- Opening Delimiter -

(* ===== verification/LuaLex.v ===== *)
(** LuaLex: the lexical analyser of the interpreter, src/liblua/src/llex.c.

    [LexState] holds the current character, the stream, the token buffer and the line
    counters. [zgetc()] of lzio.h decrements the number of unread bytes before it
    tests it, so that a read behind the end of the stream is undefined: [ls_wrapped]
    says that the count has wrapped. Numbers and their conversion from text
    (luaO_str2d(), by strtod()) are parameters, as is the decimal point of the locale.
    The token buffer grows without bound. *)

From Corelib Require Import ssreflect.
From stdpp Require Import base list numbers strings.
From Stdlib Require Import ZArith Lia.
From S2P Require Import Prelude Libc LuaObject LuaZio LuaStr.

(** ** Tokens *)

Definition FIRST_RESERVED : Z := 257.

Definition luaX_tokens : list cstring :=
  lit <$> ["and"; "break"; "do"; "else"; "elseif"; "end"; "false"; "for"; "function"; "if";
    "in"; "local"; "nil"; "not"; "or"; "repeat"; "return"; "then"; "true"; "until"; "while";
    ".."; "..."; "=="; ">="; "<="; "~="; "<number>"; "<name>"; "<string>"; "<eof>"]%string.

Definition TK_CONCAT : Z := 278.
Definition TK_DOTS : Z := 279.
Definition TK_EQ : Z := 280.
Definition TK_GE : Z := 281.
Definition TK_LE : Z := 282.
Definition TK_NE : Z := 283.
Definition TK_NUMBER : Z := 284.
Definition TK_NAME : Z := 285.
Definition TK_STRING : Z := 286.
Definition TK_EOS : Z := 287.
Definition NUM_RESERVED : nat := 21.

Definition MAXSRC : Z := 80.
Definition MAX_INT : Z := int_max - 2.

Section lexer.
Context {Num : Type} (str2d : cstring -> option Num) (locale_point : Z).

(** [SemInfo]: the value of a number, name or string token. *)
Inductive SemInfo :=
| SNone
| SNum (r : Num)
| SStr (ts : list Z).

- Closing Delimiter -

- YOUR TASK -
Print the material in full, exactly as written.

- COMPLETED TASK -
(* ===== verification/LuaLex.v ===== *)
(** LuaLex: the lexical analyser of the interpreter, src/liblua/src/llex.c.

    [LexState] holds the current character, the stream, the token buffer and the line
    counters. [zgetc()] of lzio.h decrements the number of unread bytes before it
    tests it, so that a read behind the end of the stream is undefined: [ls_wrapped]
    says that the count has wrapped. Numbers and their conversion from text
    (luaO_str2d(), by strtod()) are parameters, as is the decimal point of the locale.
    The token buffer grows without bound. *)

From Corelib Require Import ssreflect.
From stdpp Require Import base list numbers strings.
From Stdlib Require Import ZArith Lia.
From S2P Require Import Prelude Libc LuaObject LuaZio LuaStr.

(** ** Tokens *)

Definition FIRST_RESERVED : Z := 257.

Definition luaX_tokens : list cstring :=
  lit <$> ["and"; "break"; "do"; "else"; "elseif"; "end"; "false"; "for"; "function"; "if";
    "in"; "local"; "nil"; "not"; "or"; "repeat"; "return"; "then"; "true"; "until"; "while";
    ".."; "..."; "=="; ">="; "<="; "~="; "<number>"; "<name>"; "<string>"; "<eof>"]%string.

Definition TK_CONCAT : Z := 278.
Definition TK_DOTS : Z := 279.
Definition TK_EQ : Z := 280.
Definition TK_GE : Z := 281.
Definition TK_LE : Z := 282.
Definition TK_NE : Z := 283.
Definition TK_NUMBER : Z := 284.
Definition TK_NAME : Z := 285.
Definition TK_STRING : Z := 286.
Definition TK_EOS : Z := 287.
Definition NUM_RESERVED : nat := 21.

Definition MAXSRC : Z := 80.
Definition MAX_INT : Z := int_max - 2.

Section lexer.
Context {Num : Type} (str2d : cstring -> option Num) (locale_point : Z).

(** [SemInfo]: the value of a number, name or string token. *)
Inductive SemInfo :=
| SNone
| SNum (r : Num)
| SStr (ts : list Z).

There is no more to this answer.